Dalai Lama perché no?

Gabriel Bertinetto


Difficilmente Prodi potrà ricevere il Dalai Lama. Pensiamo sia un errore. I suoi collaboratori avevano ipotizzato un incontro informale a Roma durante l’annuale raduno dei Nobel per la pace. Il Dalai Lama appartiene all’illustre compagnia, essendone stato insignito nel 1989, l’anno della sanguinosa repressione sulla Tiananmen. L’agenda degli appuntamenti ufficiali però, fanno sapere a Palazzo Chigi, non consente il contatto. Il 13 ed il 14 infatti il presidente del Consiglio dovrà assentarsi per un doppio impegno in ambito Ue, a Lisbona e Bruxelles. E tuttavia, se prendiamo in mano il calendario, vediamo che il leader spirituale tibetano sarà a Roma anche il 12 ed il 15. Tempi stretti, certamente, ma apparentemente non del tutto proibitivi. Tenzin Gyatso è arrivato ieri in Italia. Milano è la prima tappa. Ci sono ancora margini di tempo per trovare una soluzione.

Amnesty International lancia una campagna di sensibilizzazione sulle violazioni dei diritti umani in Cina. L’appuntamento con le Olimpiadi di Pechino, la prossima estate, deve essere occasione per ottenere dalle autorità di quel Paese dei cambiamenti in meglio e non lo strumento per nascondere le magagne sotto lo sfavillio delle cerimonie e l’efficienza della macchina organizzativa.

È Paolo Pobbiati, presidente della Sezione italiana di Amnesty a parlare di «opportunità unica per mobilitare l’opinione pubblica direttamente e attraverso gli oltre ventimila giornalisti già accreditati, e spingere il governo di Pechino a cambiare le cose». Pobbiati ricorda l’impegno assunto sin dall’aprile del 2001 da Kiu Jingmin, vicepresidente del Comitato promotore di Pechino 2008: «Assegnandoci i Giochi, aiuterete lo sviluppo dei diritti umani». Purtroppo, aggiunge Pobbiati, «a otto mesi dall’inizio delle Olimpiadi questo impegno appare lontano dall’essere rispettato», anche se ci sono state alcune positive riforme. Ad esempio quelle che consentono maggiore libertà di stampa per lo meno ai media esteri, o quelle che limitano seppure parzialmente la triste pratica delle esecuzioni capitali. «Solo l’anno scorso potrebbero essercene state -afferma Daniela Carboni, che dirige l’ufficio campagne e richerche di Amnesty- fra 7500 ed 8000», benché le cifre ufficiali siano più basse. Ma è positivo che la Corte suprema ora abbia ripreso la funzione di verifica e di eventuale annullamento delle pene capitali inflitte dai tribunali locali.

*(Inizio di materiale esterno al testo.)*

(** ** The algorithms compute the sum *)

Lemma chksum2_loop_spec data sum :
  Forall is_byte data → 0 ≤ sum → sum + word_sum data < 2 ^ 32 →
  ∃ s t, chksum2_loop sum data = (s, t) ∧ s + t = sum + word_sum data ∧ is_byte t ∧ 0 ≤ s.
Proof.
  revert sum. induction data as [|a|a b l IH] using pairs_ind; intros sum Hb Hs Hlt.
  - exists sum, 0. by split_and!; simpl; unfold is_byte; try lia.
  - exists sum, a. apply Forall_cons in Hb as [Ha _]. by split_and!.
  - rewrite !Forall_cons in Hb. destruct Hb as (Ha & Hb & Hl). cbn [chksum2_loop word_sum] in *.
    pose proof (word_sum_nonneg l Hl). unfold is_byte in *. unfold load16 in *.
    rewrite u32_id by lia. destruct (IH (sum + (a + 256 * b))) as (s & t & He & ? & ? & ?); [done|lia|lia|].
    exists s, t. split_and!; try done; lia.
Qed.

Lemma word_sum_zero xs : Forall is_byte xs → word_sum xs = 0 ↔ Forall (λ x, x = 0) xs.
Proof.
  induction xs as [|a|a b l IH] using pairs_ind; rewrite ?Forall_cons, ?Forall_nil; unfold is_byte.
  - done.
  - simpl. naive_solver.
  - intros (Ha & Hb & Hl). cbn [word_sum]. rewrite <- (IH Hl).
    pose proof (word_sum_nonneg l Hl). unfold load16. lia.
Qed.

Lemma word_sum_zero_cons x xs :
  is_byte x → Forall is_byte xs → (word_sum xs + 256 * x = 0 ↔ word_sum (x :: xs) = 0).
Proof.
  intros Hx Hxs. rewrite (word_sum_zero (x :: xs)) by by constructor.
  rewrite Forall_cons, <- word_sum_zero by done. pose proof (word_sum_nonneg xs Hxs).
  unfold is_byte in Hx. lia.
Qed.

(** The number of bytes a 32-bit sum of 16-bit words can take in. *)
Definition max_len : Z := 0x20000 - 4.

Lemma word_sum_room data k :
  Forall is_byte data → Z.of_nat (length data) ≤ max_len → 0 ≤ k ≤ 65535 →
  0 ≤ k + word_sum data < 2 ^ 32.
Proof.
  intros Hb Hl Hk. pose proof (word_sum_nonneg data Hb). pose proof (word_sum_bound data Hb).
  assert ((Z.of_nat (length data) + 1) / 2 ≤ 65535) by (unfold max_len in Hl; apply Z.div_le_upper_bound; lia).
  split; [lia|]. nia.
Qed.

(** Version 2 at an even address. *)
Lemma chksum2_even data :
  Forall is_byte data → Z.of_nat (length data) ≤ max_len →
  lwip_standard_chksum false data = fold16 (word_sum data).
Proof.
  intros Hb Hl. pose proof (word_sum_room data 0 Hb Hl ltac:(lia)).
  destruct (chksum2_loop_spec data 0) as (s & t & He & Hs & Ht & Hs0); [done|lia|lia|].
  unfold lwip_standard_chksum. rewrite He. unfold load16. rewrite (u32_id (s + _)) by lia.
  assert (ones16 (FOLD_U32T (FOLD_U32T (s + (t + 256 * 0)))) (word_sum data)) as Ho.
  { apply ones16_fold_twice; [lia| |lia]. by replace (s + (t + 256 * 0)) with (word_sum data) by lia. }
  rewrite (ones16_u16 _ _ Ho). apply ones16_fold; [lia|done].
Qed.

(** What is left to do at an odd address after summing the even part. *)
Lemma odd_finish a l u :
  is_byte a → Forall is_byte l → u = word_sum l + 256 * a → 0 ≤ u < 2 ^ 32 →
  u16 (SWAP_BYTES_IN_WORD (FOLD_U32T (FOLD_U32T u))) = fold16 (word_sum (a :: l)).
Proof.
  intros Ha Hl Hu Hr.
  assert (ones16 (SWAP_BYTES_IN_WORD (FOLD_U32T (FOLD_U32T u))) (word_sum (a :: l))) as Ho.
  { eapply ones16_cong; [by apply ones16_swap, ones16_fold_twice| |].
    - rewrite word_sum_cons, Hu, Z.mul_add_distr_l, cong_square. by rewrite Z.add_comm.
    - rewrite <- word_sum_zero_cons by done. lia. }
  rewrite (ones16_u16 _ _ Ho). apply ones16_fold; [|done].
  apply word_sum_nonneg. by constructor.
Qed.

(** The routine the stack uses, at an even or an odd address. *)
Lemma chksum2_spec odd data :
  Forall is_byte data → Z.of_nat (length data) ≤ max_len →
  lwip_standard_chksum odd data = fold16 (word_sum data).
Proof.
  intros Hb Hl. destruct odd; [|by apply chksum2_even].
  destruct data as [|a l]; [done|]. apply Forall_cons in Hb as [Ha Hb].
  pose proof (word_sum_room l (256 * a)) as Hroom. unfold is_byte in Ha.
  cbn [length] in Hl. specialize (Hroom Hb ltac:(lia) ltac:(lia)).
  destruct (chksum2_loop_spec l 0) as (s & t & He & Hs & Ht & Hs0); [done|lia|lia|].
  unfold lwip_standard_chksum. rewrite He. unfold load16. unfold is_byte in Ht.
  rewrite (u32_id (s + _)) by lia. apply odd_finish; [unfold is_byte; lia|done|lia|lia].
Qed.

(** Version 1 sums the words in network order. *)
Lemma chksum1_loop_spec data acc :
  Forall is_byte data → 0 ≤ acc →
  acc + 65535 * ((Z.of_nat (length data) + 1) / 2) < 2 ^ 32 →
  256 * chksum1_loop acc data ≡₁ 256 * acc + word_sum data ∧
  (chksum1_loop acc data = 0 ↔ acc + word_sum data = 0) ∧ 0 ≤ chksum1_loop acc data < 2 ^ 32.
Proof.
  revert acc. induction data as [|a|a b l IH] using pairs_ind; intros acc Hb Hs Hlt.
  - cbn [chksum1_loop word_sum]. rewrite !Z.add_0_r.
    assert (acc < 2 ^ 32) by (change ((Z.of_nat (length (@nil Z)) + 1) / 2) with 0 in Hlt; lia).
    split_and!; try done; lia.
  - apply Forall_cons in Hb as [Ha _]. unfold is_byte in Ha. cbn [chksum1_loop word_sum].
    change ((Z.of_nat (length [a]) + 1) / 2) with 1 in Hlt.
    rewrite Z.shiftl_mul_pow2, (u16_id (a * _)), u32_id by lia. change (2 ^ 8) with 256.
    split_and!; try lia. apply (cong_shift _ _ a). lia.
  - rewrite !Forall_cons in Hb. destruct Hb as (Ha & Hb & Hl). unfold is_byte in *.
    cbn [chksum1_loop word_sum length] in *.
    replace (Z.of_nat (S (S (length l))) + 1) with (Z.of_nat (length l) + 1 + 1 * 2) in Hlt by lia.
    rewrite Z.div_add in Hlt by lia.
    assert (0 ≤ (Z.of_nat (length l) + 1) / 2) by (apply Z.div_pos; lia).
    rewrite (u16_id (Z.shiftl a 8)) by (rewrite Z.shiftl_mul_pow2; lia).
    rewrite lor_shift, u32_id by lia. change (2 ^ 8) with 256.
    destruct (IH (acc + (a * 256 + b))) as (Hc & Hz & Hr); [done|lia|lia|].
    pose proof (word_sum_nonneg l Hl). unfold load16. split_and!; try lia.
    rewrite Hc. apply (cong_shift _ _ a). lia.
Qed.

(** Skipping the second fold when the first left 16 bits makes no difference. *)
Lemma fold_guarded u :
  0 ≤ u < 2 ^ 32 →
  (if negb (Z.land u 0xffff0000 =? 0) then u32 (Z.shiftr u 16 + Z.land u 0xffff) else u) = FOLD_U32T u.
Proof.
  intros Hu. destruct (Z.eqb_spec (Z.land u 0xffff0000) 0) as [H0|]; [|done]. simpl.
  assert (Z.shiftr u 16 = 0) as Hs.
  { apply Z.bits_inj'. intros i Hi. rewrite Z.shiftr_spec, Z.bits_0 by done.
    destruct (Z.lt_ge_cases (i + 16) 32) as [Hlt|Hge].
    - apply (f_equal (λ z, Z.testbit z (i + 16))) in H0. rewrite Z.land_spec, Z.bits_0 in H0.
      change 0xffff0000 with (Z.shiftl (Z.ones 16) 16) in H0.
      rewrite Z.shiftl_spec, Z.ones_spec_low, andb_true_r in H0; [done|lia|lia].
    - rewrite <- (Z.mod_small u (2 ^ 32)) by lia. apply Z.mod_pow2_bits_high. lia. }
  rewrite fold_value by done. rewrite Z.shiftr_div_pow2 in Hs by lia. change (2 ^ 16) with 65536 in Hs.
  pose proof (Z.div_mod u 65536). lia.
Qed.

Lemma chksum1_spec data :
  Forall is_byte data → Z.of_nat (length data) ≤ max_len →
  lwip_standard_chksum1 data = fold16 (word_sum data).
Proof.
  intros Hb Hl. unfold max_len in Hl.
  assert ((Z.of_nat (length data) + 1) / 2 ≤ 65535) by (apply Z.div_le_upper_bound; lia).
  destruct (chksum1_loop_spec data 0) as (Hc & Hz & Hr); [done|lia|lia|].
  unfold lwip_standard_chksum1. fold (FOLD_U32T (chksum1_loop 0 data)).
  destruct (fold_once _ Hr) as (Hf & _). rewrite fold_guarded by lia.
  set (u := chksum1_loop 0 data) in *.
  assert (ones16 (FOLD_U32T (FOLD_U32T u)) u) as Ho by by apply ones16_fold_twice.
  rewrite (ones16_u16 _ _ Ho). apply ones16_fold; [by apply word_sum_nonneg|].
  eapply ones16_cong; [by apply ones16_swap|by rewrite Hc|lia].
Qed.

(** Version 3: end-around carry. *)
Lemma add_carry_ones s x S :
  0 ≤ s < 2 ^ 32 → 0 ≤ x < 2 ^ 32 → 0 ≤ S → s ≡₁ S → (s = 0 ↔ S = 0) →
  0 ≤ add_carry s x < 2 ^ 32 ∧ add_carry s x ≡₁ S + x ∧ (add_carry s x = 0 ↔ S + x = 0).
Proof.
  intros Hs Hx HS Hc Hz. unfold add_carry.
  destruct (Z.lt_ge_cases (s + x) (2 ^ 32)) as [Hlt|Hge].
  - rewrite (u32_id (s + x)) by lia. destruct (Z.ltb_spec (s + x) s); [lia|].
    split_and!; try lia. by rewrite Hc.
  - assert (u32 (s + x) = s + x - 2 ^ 32) as ->.
    { unfold u32. symmetry. apply (Z.mod_unique _ _ 1); lia. }
    destruct (Z.ltb_spec (s + x - 2 ^ 32) s); [|lia]. rewrite u32_id by lia.
    split_and!; try lia. rewrite <- Hc. apply (cong_shift _ _ (-65537)). lia.
Qed.
Lemma wanted_range m :
  recv_ok m → 0 ≤ wanted m ∧
  (wanted m = 0 ↔ stalled m = true) ∧
  (rc_state (m_recv_connection m) = RCS_IDLE → u64 (wanted m) = wanted m).
Proof.
  intros [Hb Hl]. unfold wanted, stalled. destruct (rc_state _) eqn:E.
  - rewrite bool_decide_eq_true_2 by done. cbn [negb andb]. specialize (Hb eq_refl). unfold sizeZ, UDPPKT_IN_PREFIX_SIZE, UDPPKT_LENGTH_SIZE,
      UDPPKT_ADDR_SIZE, UDPPKT_PORT_SIZE in *.
    split_and!; [lia|split; [lia|done]|]. intros _. apply Z.mod_small. lia.
  - rewrite bool_decide_eq_false_2 by done. cbn [negb andb]. by rewrite Z.eqb_eq.
  - rewrite bool_decide_eq_false_2 by done. cbn [negb andb]. by rewrite Z.eqb_eq.
Qed.

Lemma read_prefix_length data m info :
  read_prefix ndebug data m = Ok info → 0 ≤ payload_length info.
Proof.
  unfold read_prefix, assert, got.
  destruct (_ || _); [|done]. mstep. destruct (get_u32 _) as [[n r]|]; [|done]. mstep.
  destruct (Z.ltb_spec n (UDPPKT_IN_PREFIX_SIZE - UDPPKT_LENGTH_SIZE)); [by intros [= <-]|].
  destruct (get_ip_padded r) as [[a r1]|]; [|done]. mstep.
  destruct (get_u16 r1) as [[p r2]|]; [|done]. mstep.
  destruct (get_ip_padded r2) as [[a' r3]|]; [|done]. mstep.
  destruct (get_u16 r3) as [[p' r4]|]; [|done]. mstep.
  destruct (_ <? n); intros [= <-]; simpl; lia.
Qed.
Lemma request_parses r : wf_request r → parse_request (request_bytes r) = Some r.
Proof.
  intros [Hip Hu Hpl Hid Hsq Ht Hsz]. unfold parse_request, request_bytes.
  rewrite get_u16_back by done. cbn [mbind option_bind].
  rewrite get_ip_padded_back by done. cbn [mbind option_bind].
  rewrite get_u16_back by done. cbn [mbind option_bind].
  rewrite get_u8_back by done. cbn [mbind option_bind].
  rewrite <- (app_nil_r (htons_bytes _)), get_u16_back by done. cbn [mbind option_bind].
  rewrite Hpl. by destruct r.
Qed.

(** An echo request sent over the stream, opened first if need be,
    is one packet that the documented format reads back as the request. *)
Theorem send_request_spec ndebug stream answer (r : IcmpEchoRequest A) m s :
  wf_request r → im_stream_id m = (match im_state m with ICMP_MS_IDLE => None | _ => Some s end) →
  stream = Some s →
  okP (send_request ndebug stream answer r m) (λ x,
    x.1 = (answer =? 0) ∧ im_state x.2 = ICMP_MS_ESTABLISHED ∧ im_stream_id x.2 = Some s ∧
    ∃ packet, im_out x.2 = im_out m
      ++ (match im_state m with ICMP_MS_IDLE => [IcmpConnectRequest "_icmp"] | _ => [] end)
      ++ [IcmpStreamData s packet] ∧ parse_request packet = Some r).
Proof.
  intros Hr Hs ->. pose proof (request_parses r Hr) as Hp. destruct Hr as [Hip _ _ _ _ _ _].
  unfold send_request. destruct (im_state m) eqn:Es; rewrite ?Hs.
  - cbn [icmp_assert]. rewrite bool_decide_eq_true_2 by done. cbn [icmp_assert orb mbind res_bind].
    rewrite (send_established_bytes _ _ _ _ s) by done. apply okP_ret. split_and!; try done.
    exists (request_bytes r). split; [|done]. simpl. by rewrite <- app_assoc.
  - rewrite (send_established_bytes _ _ _ _ s) by done. apply okP_ret. split_and!; try done.
    by exists (request_bytes r).
Qed.

End Requests.

(** ** Replies *)
Section Replies.
Context {A : Type} `{!SocketAddressOps A, !SocketAddressLaws A}.
Variable ndebug : bool.
Implicit Types m : IcmpMux A.

(** A handler that does not call back. *)
Definition icmp_quiet (_ : IcmpEchoReply A) (m : IcmpMux A) : res (IcmpMux A) := Ok m.

Lemma parse_reply_total (raw : list Z) :
  length raw = ICMPPKT_REPLY_SIZE → ∃ r : IcmpEchoReply A, parse_reply raw = Ok r.
Proof.
  intros Hl. change ICMPPKT_REPLY_SIZE with 22%nat in Hl. unfold parse_reply.
  destruct (get_u16_some raw) as [id ->]; [lia|]. cbn [value mbind res_bind].
  destruct (get_ip_padded_some (drop 2 raw)) as [a ->]; [rewrite length_drop; lia|]. cbn [value mbind res_bind].
  assert (length (drop 16 (drop 2 raw)) = 4%nat) as H4 by (rewrite !length_drop; lia).
  destruct (drop 16 (drop 2 raw)) as [|t [|c [|s1 [|s0 [|]]]]]; try done. by eexists.
Qed.

(** One round, by what the buffered bytes and the data start with. *)
Lemma reply_chunk_whole data m raw after :
  length raw = ICMPPKT_REPLY_SIZE → (length (im_reply_buffer m) < ICMPPKT_REPLY_SIZE)%nat →
  im_reply_buffer m ++ data = raw ++ after →
  ∃ r, parse_reply raw = Ok r ∧
    process_reply_chunk ndebug icmp_quiet data m
      = Ok (after, set_reply_buffer [] (icmp_record (EchoReplyRaised r) m)).
Proof.
  intros Hr Hb Hd. destruct (parse_reply_total raw Hr) as [r Hp]. exists r. split; [done|].
  pose proof (f_equal length Hd) as Hlen. rewrite !length_app in Hlen.
  unfold process_reply_chunk. cbv zeta.
  destruct (bool_decide (im_reply_buffer m = []) && (ICMPPKT_REPLY_SIZE <=? length data)%nat) eqn:E.
  - apply andb_prop in E as [E _]. apply bool_decide_eq_true in E. rewrite E in Hd. simpl in Hd. subst data.
    cbn [negb andb mbind res_bind]. rewrite take_app_length', drop_app_length', Hp by done. done.
  - set (k := (length data `min` (ICMPPKT_REPLY_SIZE - length (im_reply_buffer m)))%nat).
    assert (k = ICMPPKT_REPLY_SIZE - length (im_reply_buffer m))%nat as Hk by lia.
    assert (im_reply_buffer m ++ take k data = raw ∧ drop k data = after) as [Ht Hdr].
    { assert (length (im_reply_buffer m ++ take k data) = length raw) as Hl2
        by (rewrite length_app, length_take; lia).
      apply app_inj_1; [done|]. by rewrite <- app_assoc, take_drop. }
    cbn [negb andb im_reply_buffer set_reply_buffer]. rewrite Ht, Hdr, Hr, Nat.ltb_irrefl, Nat.eqb_refl.
    cbn [icmp_assert orb mbind res_bind]. rewrite Hp. done.
Qed.
(* ===== verification/DomainFilterProps.v ===== *)
(** * Properties of the domain filter

    The tables, nested filters and loops of [domain_filter.cpp] implement the
    policy the settings document: which rules of the text apply to a name or an
    address, and which of them wins. *)
From S2P Require Import Prelude WireUtils DomainFilter.
From Stdlib Require Import Ascii.

(** ** Which domains a rule is about *)

Lemma tolower_idem c : tolower (tolower c) = tolower c.
Proof. destruct c as [[] [] [] [] [] [] [] []]; by vm_compute. Qed.

Lemma lower_lower s : lower (lower s) = lower s.
Proof. unfold lower. rewrite <- list_fmap_compose. apply list_fmap_ext. intros. apply tolower_idem. Qed.

(** The domain without its [www.] prefix. *)
Definition strip_www (d : str) : str :=
  if starts_with d WWW_PREFIX then drop (length WWW_PREFIX) d else d.

(** [s] is [d] or a parent domain of it. *)
Definition label_suffix (s d : str) : Prop :=
  s = d ∨ (s ≠ [] ∧ ("."%char :: s) `suffix_of` d).

#[export] Instance label_suffix_dec s d : Decision (label_suffix s d).
Proof. unfold label_suffix. apply _. Defined.

(** A rule for [key] is about the (lower-case) domain [d]: an exact rule about
    the domain itself and its [www.] subdomain, a wildcard rule about all
    subdomains. *)
Definition domain_rule (key : str) (flags : MatchFlagsSet) (d : str) : Prop :=
  label_suffix key (strip_www d) ∧
  (dfmm_exact flags = true ∧ key = strip_www d ∨ dfmm_subdomains flags = true ∧ key ≠ d).

#[export] Instance bool_eq_true_dec (b : bool) : Decision (b = true).
Proof. apply _. Defined.

#[export] Instance domain_rule_dec key flags d : Decision (domain_rule key flags d).
Proof. unfold domain_rule. apply _. Defined.
Lemma select_existing_cases ups ignored allow m :
  match select_existing_upstream ups ignored allow m with
  | Some id =>
      is_Some (um_pool m !! id) ∧ ignored ≠ Some id ∧
      (¬ loaded ups m id ∨
       (∀ x, is_Some (um_pool m !! x) → ignored ≠ Some x → loaded ups m x) ∧
       (allow = true ∨ size (um_pool m) = DEFAULT_UPSTREAMS_NUM) ∧
       (∀ x, is_Some (um_pool m !! x) → ignored ≠ Some x →
          connections_num ups id ≤ connections_num ups x))
  | None =>
      (∀ x, is_Some (um_pool m !! x) → ignored ≠ Some x → loaded ups m x) ∧
      (allow = true ∨ size (um_pool m) = DEFAULT_UPSTREAMS_NUM →
       ∀ x, is_Some (um_pool m !! x) → ignored = Some x)
  end.
Proof.
  unfold UpstreamMux.select_existing_upstream, loaded.
  assert (∀ x, is_Some (um_pool m !! x) ↔ x ∈ (iter (um_pool m)).*1) as Hdom.
  { intros x. rewrite list_elem_of_fmap. split.
    - intros [st Hs]. exists (x, st). by rewrite elem_of_iter.
    - intros ([y st] & -> & Hs%elem_of_iter). by exists st. }
  destruct (list_find _ (iter (um_pool m))) as [[i [id st]]|] eqn:Hf.
  - apply list_find_Some in Hf as (Hi & [Hig Hl] & _). apply list_elem_of_lookup_2 in Hi.
    apply elem_of_iter in Hi. split; [by eexists|split; [done|left; simpl in Hl; lia]].
  - assert (∀ x, is_Some (um_pool m !! x) → ignored ≠ Some x →
      NEW_UPSTREAM_CONNECTIONS_NUM_THRESHOLD ≤ connections_num_by_upstream ups x m) as Hall.
    { intros x [st Hs] Hi. apply list_find_None in Hf. rewrite Forall_forall in Hf.
      apply elem_of_iter, Hf in Hs. simpl in Hs.
      destruct (Z.lt_ge_cases (connections_num_by_upstream ups x m)
        NEW_UPSTREAM_CONNECTIONS_NUM_THRESHOLD); [|done]. by destruct Hs. }
    destruct (allow || _) eqn:Ha.
    + pose proof (least_loaded_spec ups ignored None (iter (um_pool m)) ltac:(done)) as Hl.
      destruct (least_loaded _ _ _ _) as [id|].
      * destruct Hl as (H1 & [?|H2] & _ & H4); [done|]. split; [by apply Hdom|split; [done|right]].
        split; [done|split]; [|intros x Hx%Hdom; by apply H4].
        apply orb_true_iff in Ha as [?|Ha]; [by left|right]. by apply Nat.eqb_eq.
      * split; [done|]. intros _ x Hx%Hdom. by apply Hl.
    + apply orb_false_iff in Ha as [-> Ha]. apply Nat.eqb_neq in Ha. split; [done|]. by intros [?|?].
Qed.

(** ** The invariant *)

Record um_inv m : Prop := mkUmInv {
  inv_size : (size (um_pool m) ≤ DEFAULT_UPSTREAMS_NUM)%nat;
  inv_pool u st : um_pool m !! u = Some st → u < next_upstream_id m;
  inv_connections id u : um_connections m !! id = Some u → um_pool m !! u = Some US_SESSION_OPENED;
  inv_pending id pc : um_pending m !! id = Some pc → pc_upstream pc < next_upstream_id m;
  inv_disjoint id : um_connections m !! id = None ∨ um_pending m !! id = None;
  inv_ids id : is_Some (um_connections m !! id) ∨ is_Some (um_pending m !! id) → id ≠ UM_NON_ID;
}.

(** The part of the state that matters to the invariant. *)
Definition same_tables m m' : Prop :=
  um_connections m' = um_connections m ∧ um_pool m' = um_pool m ∧ um_pending m' = um_pending m ∧
  next_upstream_id m' = next_upstream_id m.

Lemma um_inv_same m m' : same_tables m m' → um_inv m → um_inv m'.
Proof.
  intros (Hc & Hp & Hpe & Hn) [H1 H2 H3 H4 H5 H6].
  split; rewrite ?Hc, ?Hp, ?Hpe, ?Hn; done.
Qed.

Lemma um_inv_out o m : um_inv m → um_inv (out_um o m).
Proof. by apply um_inv_same. Qed.

Lemma um_inv_next m n : next_upstream_id m ≤ n → um_inv m → um_inv (with_next_upstream n m).
Proof.
  intros Hn [H1 H2 H3 H4 H5 H6]. split; cbn [with_next_upstream um_connections um_pool um_pending
    next_upstream_id]; try done.
  - intros u st Hu%H2. lia.
  - intros id pc Hpc%H4. lia.
Qed.

Lemma um_inv_drop_connection m id : um_inv m → um_inv (with_connections (delete id (um_connections m)) m).
Proof.
  intros [H1 H2 H3 H4 H5 H6]. split; cbn [with_connections um_connections um_pool um_pending
    next_upstream_id]; try done.
  - intros id' u Hl%lookup_delete_Some. destruct Hl as [_ Hl]. eauto.
  - intros id'. destruct (H5 id') as [H|H]; [left|by right]. by apply lookup_delete_None; right.
  - intros id' [[u Hu%lookup_delete_Some]|H]; apply H6; [left; exists u; tauto|by right].
Qed.
(* ===== verification/ConnectorsProps.v ===== *)
(** * Properties of the endpoint connectors

    One connection attempt, seen from the client: it ends in exactly one
    result, it never stops silently, and a failure is reported only when both
    upstreams have been tried. *)
From S2P Require Import Prelude Fsm EventLoop LoopTasks VpnTypes Connectors.

(** ** One side of a connection attempt *)

Inductive Status := Idle | Connecting | Disconnecting | Reported (r : EndpointConnectorResult) | Done
  | Quiet | Gone.

Definition deferred_slot (s : Side) (d : option Z) : list (Z * ConnTask) :=
  match d with Some i => [(i, TDeferredDisconnect s)] | None => [] end.

(** What each status means for the connector, [has_result], [result_task] and
    the tasks in the loop. *)
Inductive side_is (s : Side) :
    Status → option Single → bool → option Z → list (Z * ConnTask) → Prop :=
| is_idle : side_is s Idle (Some single_new) false None []
| is_connecting :
    side_is s Connecting (Some (mkSingle S_CONNECTING false true None None)) false None []
| is_disconnecting e i :
    side_is s Disconnecting (Some (mkSingle S_DISCONNECTING false true e (Some i))) false None
      [(i, TDeferredDisconnect s)]
| is_reported up d i r :
    side_is s (Reported r) (Some (mkSingle S_DISCONNECTED false up None d)) false (Some i)
      ((i, THandleResult s r) :: deferred_slot s d)
| is_done : side_is s Done None true None []
| is_quiet up e d :
    side_is s Quiet (Some (mkSingle S_DISCONNECTED false up e d)) false None (deferred_slot s d)
| is_gone : side_is s Gone None false None [].
Lemma listen_fail_inv e owed c :
  client_inv owed c → okP (listen_fail ndebug ans handler e c) (λ '(_, c'), client_inv owed c').
Proof. intros Hi. eapply okP_mono; [by eapply listen_fail_spec|]. by intros [] (? & _). Qed.

Lemma listen_finish_inv e owed c :
  client_inv owed c → vc_tunnel c = true →
  okP (listen_finish ndebug ans handler e c) (λ '(_, c'), client_inv owed c').
Proof.
  intros Hi Ht. unfold listen_finish. rewrite deref_ok by done. mstep.
  destruct (ans_dns_handler ans); [apply okP_ret; by apply call_inv|]. by apply listen_fail_inv, call_inv.
Qed.

Lemma listen_inv dns owed c :
  client_inv owed c → vc_tunnel c = true →
  okP (vc_listen ndebug ans handler dns c) (λ '(_, c'), client_inv owed c').
Proof.
  intros Hi Ht. unfold vc_listen. set (c1 := vc_call ListenerInit _).
  assert (client_inv owed c1) as H1 by (eapply same_client_inv; [|exact Hi]; by split).
  assert (vc_tunnel c1 = true) as Ht1 by done. clearbody c1.
  destruct (ans_listener ans); [|by apply listen_fail_inv..].
  destruct (vc_state c1 =? VC_CONNECTED); [|by apply listen_finish_inv].
  rewrite deref_ok by done. mstep. set (c2 := vc_call TunnelExclusionsUpdated c1).
  assert (client_inv owed c2) as H2 by (by apply call_inv).
  destruct (_ && _); [|by apply listen_finish_inv].
  eapply okP_bind; [by apply start_dns_spec|]. intros [e c3] Hs3. cbn beta iota.
  assert (client_inv owed c3) as H3 by (by eapply same_client_inv).
  destruct (negb _); [by apply listen_fail_inv|].
  eapply okP_bind; [apply dns_check_spec; by rewrite (sc_tunnel _ _ Hs3)|]. intros [st c4] Hs4. cbn beta iota.
  assert (client_inv owed c4) as H4 by (by eapply same_client_inv).
  destruct st; [by apply okP_ret|by apply listen_fail_inv].
Qed.

Lemma power_inv conn up tun owed c :
  client_inv owed c → okP (vc_power conn up tun c) (client_inv owed).
Proof.
  intros Hi. unfold vc_power.
  assert (vc_upstream c = true → vc_tunnel c = true) as Ht.
  { intros Hu. destruct (vc_tunnel c) eqn:Ht; [done|]. destruct (ci_tunnel _ _ Hi Ht) as (_ & _ & E). congruence. }
  assert (vc_upstream c = true → okP (c0 ← deref vc_upstream up c; deref vc_tunnel tun c0) (client_inv owed)) as Hd.
  { intros Hu. rewrite deref_ok by done. mstep. rewrite deref_ok by (by apply Ht). apply okP_ret.
    by do 2 apply call_inv. }
  destruct (vc_state c =? VC_CONNECTING).
  - destruct (vc_upstream c); cbn [negb]; [by apply Hd|]. apply okP_ret. destruct (vc_connector c); [|done].
    by apply call_inv.
  - destruct (Z.eqb_spec (vc_state c) VC_CONNECTED) as [E|E]; [|by apply okP_ret].
    by apply Hd, (ci_upstream _ _ Hi).
Qed.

Un fenomeno particolarmente odioso sta accompagnando l’impetuoso boom edilizio degli ultimi anni, ed è quello degli sfratti forzati. I preparativi per le Olimpiadi avrebbero da soli portato all’allontanamento di un milione di persone dalle loro case. Una cifra enorme, anche se, per le autorità, le vittime della «riqualificazione urbana» sarebbero solo seimila. Carboni mette in guardia i giornalisti che seguiranno i Giochi: «Vedrete una città ripulita. Pensate che ciò è avvenuto in gran parte grazie alla fatica di coloro che sono condannati alla cosiddetta rieducazione attraverso il lavoro. La polizia ha facoltà di arrestare chiunque a propria discrezione per un periodo sino a quattro anni, senza formalizzare le accuse e senza consentire alcuna assistenza legale. Nei centri di rieducazione attraverso il lavoro passano ogni anno circa 150 mila persone. In gran parte sono prostitute, vagabondi, ladri, ma anche dissidenti, attivisti per i diritti umani, aderenti a comunità religiose».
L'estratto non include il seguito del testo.